• [ASSIGNMENT]:
For the listing that follows, give again exactly the lines from the one with "intros Hs He." to the one with "set (rest := λ", including both.

• [PROVIDED MATERIAL]:
(* ===== verification/Format.v ===== *)
(** * util.rs, lib.rs: text output

    The [Display] implementations: sizes with a unit, addresses, regions, and the list of
    pauses.  A text is a list of characters.  [size as f64] is [F64.round53], and divisions
    by 1024 are exact.  How [{:.1}] breaks a tie, and whether it prints the sign of a
    negative zero, differs between versions of the Rust library and is an argument. *)

From Stdlib Require Import ZArith Lia Ascii String SpecFloat.
From stdpp Require Import base numbers list list_numbers.
From S2P Require Import Prelude Util SpaceBitmap Immix Stats.
Local Open Scope Z_scope.
Local Open Scope list_scope.

Abbreviation text := (list ascii).
Definition lit (s : string) : text := list_ascii_of_string s.

(** ** Numbers in a base *)

Definition digit (d : Z) : ascii := ascii_of_nat (Z.to_nat (if decide (d < 10) then 48 + d else 87 + d)).
Definition digit_value (c : ascii) : Z :=
  let n := Z.of_nat (nat_of_ascii c) in if decide (n < 58) then n - 48 else n - 87.

Fixpoint digits (fuel : nat) (base n : Z) (acc : text) : text :=
  match fuel with
  | O => acc
  | S fuel' =>
      let acc' := digit (n mod base) :: acc in
      if decide (n / base = 0) then acc' else digits fuel' base (n / base) acc'
  end.

(** A number below 2^64 has at most 64 digits, and so has an [f32] in base 10. *)
Definition show (base n : Z) : text := digits 64 base n [].
Definition read (base : Z) (l : text) : Z := foldl (λ n c, n * base + digit_value c) 0 l.

Lemma digit_value_digit d : 0 <= d < 16 → digit_value (digit d) = d.
Proof.
  intros Hd. assert (Hall : Forall (λ d, digit_value (digit d) = d) (seqZ 0 16)) by (vm_decide).
  rewrite Forall_forall in Hall. apply Hall, elem_of_seqZ. lia.
Qed.

Lemma digits_spec fuel base n acc : 2 <= base <= 16 → 0 <= n < base ^ Z.of_nat fuel → (0 < fuel)%nat →
  ∃ ds, digits fuel base n acc = ds ++ acc ∧ read base ds = n ∧ ∀ c, c ∈ ds → ∃ d, 0 <= d < 16 ∧ c = digit d.
Proof.
  intros Hb. revert n acc. induction fuel as [|fuel IH]; intros n acc Hn Hf; [lia|]. cbn [digits].
  pose proof (Z.mod_pos_bound n base ltac:(lia)) as Hm. pose proof (Z.div_mod n base ltac:(lia)) as Hd.
  case_decide as E.
  - exists [digit (n mod base)]. split; [done|]. split; [cbn; rewrite digit_value_digit by lia; lia|].
    intros c ->%list_elem_of_singleton. exists (n mod base). split; [lia|done].
  - rewrite Nat2Z.inj_succ, Z.pow_succ_r in Hn by lia.
    assert (0 <= n / base) by (apply Z.div_pos; lia).
    assert (n / base < base ^ Z.of_nat fuel) by (apply Z.div_lt_upper_bound; lia).
    assert ((0 < fuel)%nat) by (destruct fuel; [cbn in *; lia|lia]).
    destruct (IH (n / base) (digit (n mod base) :: acc)) as (ds & -> & Hr & Hc); [lia|done|].
    exists (ds ++ [digit (n mod base)]). rewrite <- app_assoc. split; [done|]. split.
    + unfold read in *. rewrite foldl_app, Hr. cbn. rewrite digit_value_digit by lia. lia.
    + intros c [?|Hc1%list_elem_of_singleton]%elem_of_app; [by apply Hc|]. exists (n mod base). split; [lia|done].
Qed.

Lemma show_spec base n : 2 <= base <= 16 → 0 <= n < base ^ 64 →
  read base (show base n) = n ∧ ∀ c, c ∈ show base n → ∃ d, 0 <= d < 16 ∧ c = digit d.
Proof.
  intros Hb Hn. destruct (digits_spec 64 base n [] Hb Hn ltac:(lia)) as (ds & E & Hr & Hc).
  unfold show. rewrite E, app_nil_r. done.
Qed.

Lemma pow64_le base : 2 <= base → 2 ^ 64 <= base ^ 64.
Proof. intros. apply Z.pow_le_mono_l. lia. Qed.

(** ** [{:.1}] *)

Section Tenths.
Context (half_up neg_zero : bool).

(** [num / den] to the nearest integer. *)
Definition round_div (num den : Z) : Z :=
  let q := num / den in
  let r := num mod den in
  if decide (den < 2 * r ∨ (2 * r = den ∧ (half_up || Z.odd q) = true)) then q + 1 else q.

Definition show_tenths (t : Z) : text := show 10 (t / 10) ++ lit "." ++ [digit (t mod 10)].
Definition fmt_1 (num den : Z) : text := show_tenths (round_div (10 * num) den).

Lemma round_div_near num den : 0 < den → Z.abs (2 * (round_div num den * den - num)) <= den.
Proof. intros Hd. unfold round_div. pose proof (Z.div_mod num den ltac:(lia)). pose proof (Z.mod_pos_bound num den Hd). case_decide; nia. Qed.

(** ** [FormattedSize] *)

Definition FormattedSize_fmt (size : Z) : text :=
  let k := F64.round53 size in
  if decide (k < 2 ^ 10) then show 10 size ++ lit "B"
  else if decide (k < 2 ^ 20) then fmt_1 k (2 ^ 10) ++ lit "K"
  else if decide (k < 2 ^ 30) then fmt_1 k (2 ^ 20) ++ lit "M"
  else fmt_1 k (2 ^ 30) ++ lit "G".

(** ** [Address], [Region] *)

Definition Address_fmt (self : Z) : text := lit "0x" ++ show 16 self.
Definition Region_fmt (self : Region.Region) : text :=
  Address_fmt (Region.start self) ++ lit "-" ++ Address_fmt (Region.end_ self).

(** ** [SpaceBitmap], as [Debug] *)

(** [{:p}] prints an address like [Address]. *)
Definition SpaceBitmap_fmt (self : SpaceBitmap) : text :=
  lit "[begin=" ++ Address_fmt (heap_begin self) ++ lit ",end=" ++ Address_fmt (heap_limit self) ++ lit "]".

(** ** [AllNumbers] *)

Definition f32_fmt_1 (x : f32) : text :=
  match x with
  | S754_nan => lit "NaN"
  | S754_infinity s => (if s then lit "-" else []) ++ lit "inf"
  | S754_zero s => (if s && neg_zero then lit "-" else []) ++ lit "0.0"
  | S754_finite s m e =>
      (if s then lit "-" else []) ++
      (if decide (0 <= e) then fmt_1 (Z.pos m * 2 ^ e) 1 else fmt_1 (Z.pos m) (2 ^ (- e)))
  end.

(** The loop with its flag [first]. *)
Definition AllNumbers_fmt (nums : list f32) : text :=
  (foldl (λ '(out, first) num,
       ((if first : bool then out else out ++ lit ",") ++ f32_fmt_1 num, false)) (lit "[", true) nums).1 ++ lit "]".

(** [CollectionStats::pauses], as it is printed. *)
Definition pauses_fmt (self : CollectionStats) : text := AllNumbers_fmt (pauses self).

(** ** Reading back *)

Fixpoint upto (c : ascii) (l : text) : text * text :=
  match l with
  | [] => ([], [])
  | x :: l' => if decide (x = c) then ([], l') else let '(a, b) := upto c l' in (x :: a, b)
  end.

Definition read_address (l : text) : Z := read 16 (drop 2 l).
Definition read_region (l : text) : Z * Z := let '(a, b) := upto "-"%char l in (read_address a, read_address b).

(** The bounds of the heap behind the equality signs. *)
Definition read_bitmap (l : text) : Z * Z :=
  let '(_, r1) := upto "="%char l in let '(a, r2) := upto ","%char r1 in
  let '(_, r3) := upto "="%char r2 in let '(b, _) := upto "]"%char r3 in (read_address a, read_address b).

(** Tenths and the unit of a size. *)
Definition read_size (l : text) : option (Z * Z) :=
  let '(whole, rest) := upto "."%char l in
  match rest with
  | [d; u] => (λ unit, (10 * read 10 whole + digit_value d, unit)) <$>
      (if decide (u = "K"%char) then Some (2 ^ 10) else if decide (u = "M"%char) then Some (2 ^ 20)
       else if decide (u = "G"%char) then Some (2 ^ 30) else None)
  | [] => match last l with
          | Some u => if decide (u = "B"%char) then Some (10 * read 10 (take (List.length l - 1) l), 1) else None
          | None => None
          end
  | _ => None
  end.

Lemma upto_app c l r : c ∉ l → upto c (l ++ c :: r) = (l, r).
Proof.
  induction l as [|x l IH]; intros Hc; cbn; [by rewrite decide_True|].
  apply not_elem_of_cons in Hc as [Hne Hc]. rewrite decide_False by congruence. by rewrite IH.
Qed.

Lemma upto_none c l : c ∉ l → upto c l = (l, []).
Proof.
  induction l as [|x l IH]; intros Hc; cbn; [done|].
  apply not_elem_of_cons in Hc as [Hne Hc]. rewrite decide_False by congruence. by rewrite IH.
Qed.

Lemma show_no base n c : 2 <= base <= 16 → 0 <= n < base ^ 64 → (∀ d, 0 <= d < 16 → digit d ≠ c) → c ∉ show base n.
Proof. intros Hb Hn Hc Hin. destruct (show_spec base n Hb Hn) as [_ Hs]. destruct (Hs c Hin) as (d & Hd & E). by apply (Hc d Hd). Qed.

Lemma no_digit c : Forall (λ d, digit d ≠ c) (seqZ 0 16) → ∀ d, 0 <= d < 16 → digit d ≠ c.
Proof. rewrite Forall_forall. intros Hall d Hd. apply Hall, elem_of_seqZ. lia. Qed.

Lemma read_tenths t u unit : 0 <= t < 10 ^ 64 →
  ((u = "K"%char ∧ unit = 2 ^ 10) ∨ (u = "M"%char ∧ unit = 2 ^ 20) ∨ (u = "G"%char ∧ unit = 2 ^ 30)) →
  read_size (show_tenths t ++ [u]) = Some (t, unit).
Proof.
  intros Ht Hu. assert (Hn : 0 <= t / 10 < 10 ^ 64) by (split; [apply Z.div_pos; lia|apply Z.div_lt_upper_bound; lia]).
  unfold read_size, show_tenths. rewrite <- !app_assoc. cbn [app lit list_ascii_of_string].
  rewrite upto_app by (apply show_no; [lia|done|apply no_digit; vm_decide]).
  pose proof (Z.mod_pos_bound t 10 ltac:(lia)). rewrite digit_value_digit by lia. destruct (show_spec 10 (t / 10) ltac:(lia) Hn) as [-> _].
  replace (10 * (t / 10) + t mod 10) with t by (pose proof (Z.div_mod t 10); lia).
  by destruct Hu as [[-> ->]|[[-> ->]|[-> ->]]].
Qed.

Lemma round53_upper n : 0 <= n < 2 ^ 64 → F64.round53 n <= 2 ^ 65.
Proof.
  intros Hn. unfold F64.round53. case_decide as C; [lia|].
  pose proof (Z.log2_le_mono (2 ^ 53) n ltac:(lia)) as Hl. rewrite Z.log2_pow2 in Hl by lia. set (e := Z.log2 n - 52) in *.
  pose proof (Z.log2_lt_pow2 n 64 ltac:(lia)) as [Hl2 _]. specialize (Hl2 ltac:(lia)).
  pose proof (Z.pow_pos_nonneg 2 e ltac:(lia) ltac:(lia)) as Hp. pose proof (Z.div_mod n (2 ^ e) ltac:(lia)) as Hd.
  pose proof (Z.mod_pos_bound n (2 ^ e) Hp) as Hm.
  assert (2 ^ e <= 2 ^ 11) by (apply Z.pow_le_mono_r; lia). set (p := 2 ^ e) in *. set (q := n / p) in *. case_decide; nia.
Qed.

End Tenths.

(** ** Properties *)

(** C36: A size is printed so that what is printed can be read back: the number and the
    unit differ from the size (rounded to [f64], so exactly the size below 2^53) by at
    most a twentieth of the unit, and the unit is the largest power of 1024 up to 2^30
    that is not above the size.  Bytes are printed exactly. *)
Theorem formatted_size_accurate half_up size : in_width 64 size → ∃ tenths unit,
  read_size (FormattedSize_fmt half_up size) = Some (tenths, unit) ∧
  Z.abs (2 * (tenths * unit - 10 * F64.round53 size)) <= unit ∧
  unit ∈ [1; 2 ^ 10; 2 ^ 20; 2 ^ 30] ∧ (unit = 1 → tenths = 10 * size) ∧
  (unit ≠ 1 → unit <= F64.round53 size) ∧ (unit ≠ 2 ^ 30 → F64.round53 size < 1024 * unit).
Proof.
  intros [Hs0 Hs1]. change (2 ^ 64) with 18446744073709551616 in *. pose proof (F64.round53_lower size Hs0) as Hlo.
  pose proof (round53_upper size ltac:(lia)) as Hhi. unfold FormattedSize_fmt.
  set (k := F64.round53 size) in *.
  assert (Hten : ∀ den, 2 ^ 10 <= den → 0 <= round_div half_up (10 * k) den < 10 ^ 64).
  { intros den Hd. pose proof (round_div_near half_up (10 * k) den ltac:(lia)). split; [|].
    - unfold round_div. assert (0 <= 10 * k / den) by (apply Z.div_pos; lia). case_decide; lia.
    - assert (round_div half_up (10 * k) den <= 10 * k + den) by nia.
      unfold round_div in *. assert (10 * k / den <= 10 * k) by (apply Z.div_le_upper_bound; nia). case_decide; lia. }
  repeat case_decide.
  - assert (size < 2 ^ 53) by (unfold k, F64.round53 in *; case_decide; lia).
    assert (k = size) as Ek by (unfold k, F64.round53; rewrite decide_True by lia; done).
    exists (10 * size), 1. split_and!; try lia; [|left].
    unfold read_size. rewrite upto_none; cycle 1.
    { rewrite not_elem_of_app. split; [apply show_no; [lia|lia|apply no_digit; vm_decide]|].
      vm_decide. }
    destruct (show_spec 10 size ltac:(lia) ltac:(lia)) as [Hr _]. generalize dependent (show 10 size). intros l Hr.
    rewrite last_app, length_app. cbn [last lit list_ascii_of_string List.length from_option option_union].
    rewrite Nat.add_sub, take_app_length, Hr. done.
  - exists (round_div half_up (10 * k) (2 ^ 10)), (2 ^ 10). split_and!; try lia;
      [by apply read_tenths; [apply Hten; lia|tauto]|apply round_div_near; lia|by right; left].
  - exists (round_div half_up (10 * k) (2 ^ 20)), (2 ^ 20). split_and!; try lia;
      [by apply read_tenths; [apply Hten; lia|tauto]|apply round_div_near; lia|by right; right; left].
  - exists (round_div half_up (10 * k) (2 ^ 30)), (2 ^ 30). split_and!; try lia;
      [by apply read_tenths; [apply Hten; lia|tauto]|apply round_div_near; lia|by right; right; right; left].
Qed.

Lemma formatted_size_accurate_witness : ∃ tenths unit,
  read_size (FormattedSize_fmt false 1536000) = Some (tenths, unit) ∧ Z.abs (2 * (tenths * unit - 10 * 1536000)) <= unit.
Proof.
  destruct (formatted_size_accurate false 1536000) as (tenths & unit & E & Hn & _); [split; [lia|reflexivity]|].
  exists tenths, unit. split; [exact E|exact Hn].
Defined.

(** The unit is chosen before the number is rounded: just below a unit the number is
    that unit in the smaller one. *)
Lemma size_just_below_a_unit half_up : FormattedSize_fmt half_up (2 ^ 20 - 1) = lit "1024.0K".
Proof. by destruct half_up. Qed.

(** Addresses and regions can be read back from what is printed. *)
Theorem address_display_roundtrip a : in_width 64 a → read_address (Address_fmt a) = a.
Proof.
  intros [? ?]. unfold read_address, Address_fmt. change (drop 2 (lit "0x" ++ show 16 a)) with (show 16 a).
  pose proof (pow64_le 16). by apply show_spec; lia.
Qed.

Lemma address_no c a : in_width 64 a → Forall (λ d, digit d ≠ c) (seqZ 0 16) → c ∉ lit "0x" → c ∉ Address_fmt a.
Proof.
  intros [Ha1 Ha2] Hc Hx. pose proof (pow64_le 16). unfold Address_fmt. rewrite not_elem_of_app. split; [done|].
  apply show_no; [lia|lia|]. by apply no_digit.
Qed.

Theorem region_display_roundtrip r : in_width 64 (Region.start r) → in_width 64 (Region.end_ r) →
  read_region (Region_fmt r) = (Region.start r, Region.end_ r).
Proof.
  intros Hs He. unfold read_region, Region_fmt. cbn [lit list_ascii_of_string app].
  rewrite upto_app; [by rewrite !address_display_roundtrip|]. apply address_no; [done|vm_decide..].
Qed.

Theorem bitmap_debug_roundtrip self : in_width 64 (heap_begin self) → in_width 64 (heap_limit self) →
  read_bitmap (SpaceBitmap_fmt self) = (heap_begin self, heap_limit self).
Proof.
  intros Hb He. unfold read_bitmap, SpaceBitmap_fmt.
  assert (Hs : ∀ c l m r, c ∉ l → upto c ((l ++ [c] ++ m) ++ r) = (l, m ++ r)).
  { intros c l m r Hc. rewrite <- app_assoc. by apply upto_app. }
  change (lit "[begin=") with (lit "[begin" ++ ["="%char] ++ []). rewrite Hs by vm_decide.
  change (lit ",end=") with ([","%char] ++ lit "end="). rewrite app_nil_l, (app_assoc (Address_fmt _)), Hs by (apply address_no; [done|vm_decide..]).
  change (lit "end=") with (lit "end" ++ ["="%char] ++ []). rewrite Hs, app_nil_l by vm_decide.
  change (lit "]") with ["]"%char]. rewrite upto_app by (apply address_no; [done|vm_decide..]). by rewrite !address_display_roundtrip.
Qed.

(** The loop over the pauses puts a comma between numbers and nowhere else. *)
Fixpoint separated (l : list text) : text :=
  match l with
  | [] => []
  | [x] => x
  | x :: l' => x ++ lit "," ++ separated l'
  end.

Theorem all_numbers_separated half_up neg_zero nums :
  AllNumbers_fmt half_up neg_zero nums = lit "[" ++ separated (f32_fmt_1 half_up neg_zero <$> nums) ++ lit "]".
Proof.
  unfold AllNumbers_fmt. set (step := λ '(out, first) num, _). set (fm := f32_fmt_1 half_up neg_zero).
  set (rest := λ l : list f32, l ≫= (λ x, lit "," ++ fm x)).
  assert (Hl : ∀ l out, foldl step (out, false) l = (out ++ rest l, false)).
  { induction l as [|x l IH]; intros out; [cbn; by rewrite app_nil_r|]. cbn [foldl].
    change (step (out, false) x) with ((out ++ lit ",") ++ fm x, false). rewrite IH. unfold rest. rewrite bind_cons.
    by rewrite !app_assoc. }
  assert (Hsep : ∀ l x, separated (fm <$> x :: l) = fm x ++ rest l).
  { induction l as [|y l IH]; intros x; [cbn; by rewrite app_nil_r|]. rewrite !fmap_cons.
    change (separated (fm x :: fm y :: (fm <$> l))) with (fm x ++ lit "," ++ separated (fm <$> y :: l)).
    rewrite IH. unfold rest. rewrite bind_cons. by rewrite <- !app_assoc. }
  destruct nums as [|x l]; [done|]. cbn [foldl]. change (step (lit "[", true) x) with (lit "[" ++ fm x, false).
  rewrite Hl, Hsep. cbn [fst]. by rewrite <- !app_assoc.
Qed.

• [RESULT OF THIS TASK]:
  intros Hs He. unfold read_region, Region_fmt. cbn [lit list_ascii_of_string app].
  rewrite upto_app; [by rewrite !address_display_roundtrip|]. apply address_no; [done|vm_decide..].
Qed.

Theorem bitmap_debug_roundtrip self : in_width 64 (heap_begin self) → in_width 64 (heap_limit self) →
  read_bitmap (SpaceBitmap_fmt self) = (heap_begin self, heap_limit self).
Proof.
  intros Hb He. unfold read_bitmap, SpaceBitmap_fmt.
  assert (Hs : ∀ c l m r, c ∉ l → upto c ((l ++ [c] ++ m) ++ r) = (l, m ++ r)).
  { intros c l m r Hc. rewrite <- app_assoc. by apply upto_app. }
  change (lit "[begin=") with (lit "[begin" ++ ["="%char] ++ []). rewrite Hs by vm_decide.
  change (lit ",end=") with ([","%char] ++ lit "end="). rewrite app_nil_l, (app_assoc (Address_fmt _)), Hs by (apply address_no; [done|vm_decide..]).
  change (lit "end=") with (lit "end" ++ ["="%char] ++ []). rewrite Hs, app_nil_l by vm_decide.
  change (lit "]") with ["]"%char]. rewrite upto_app by (apply address_no; [done|vm_decide..]). by rewrite !address_display_roundtrip.
Qed.

(** The loop over the pauses puts a comma between numbers and nowhere else. *)
Fixpoint separated (l : list text) : text :=
  match l with
  | [] => []
  | [x] => x
  | x :: l' => x ++ lit "," ++ separated l'
  end.

Theorem all_numbers_separated half_up neg_zero nums :
  AllNumbers_fmt half_up neg_zero nums = lit "[" ++ separated (f32_fmt_1 half_up neg_zero <$> nums) ++ lit "]".
Proof.
  unfold AllNumbers_fmt. set (step := λ '(out, first) num, _). set (fm := f32_fmt_1 half_up neg_zero).
  set (rest := λ l : list f32, l ≫= (λ x, lit "," ++ fm x)).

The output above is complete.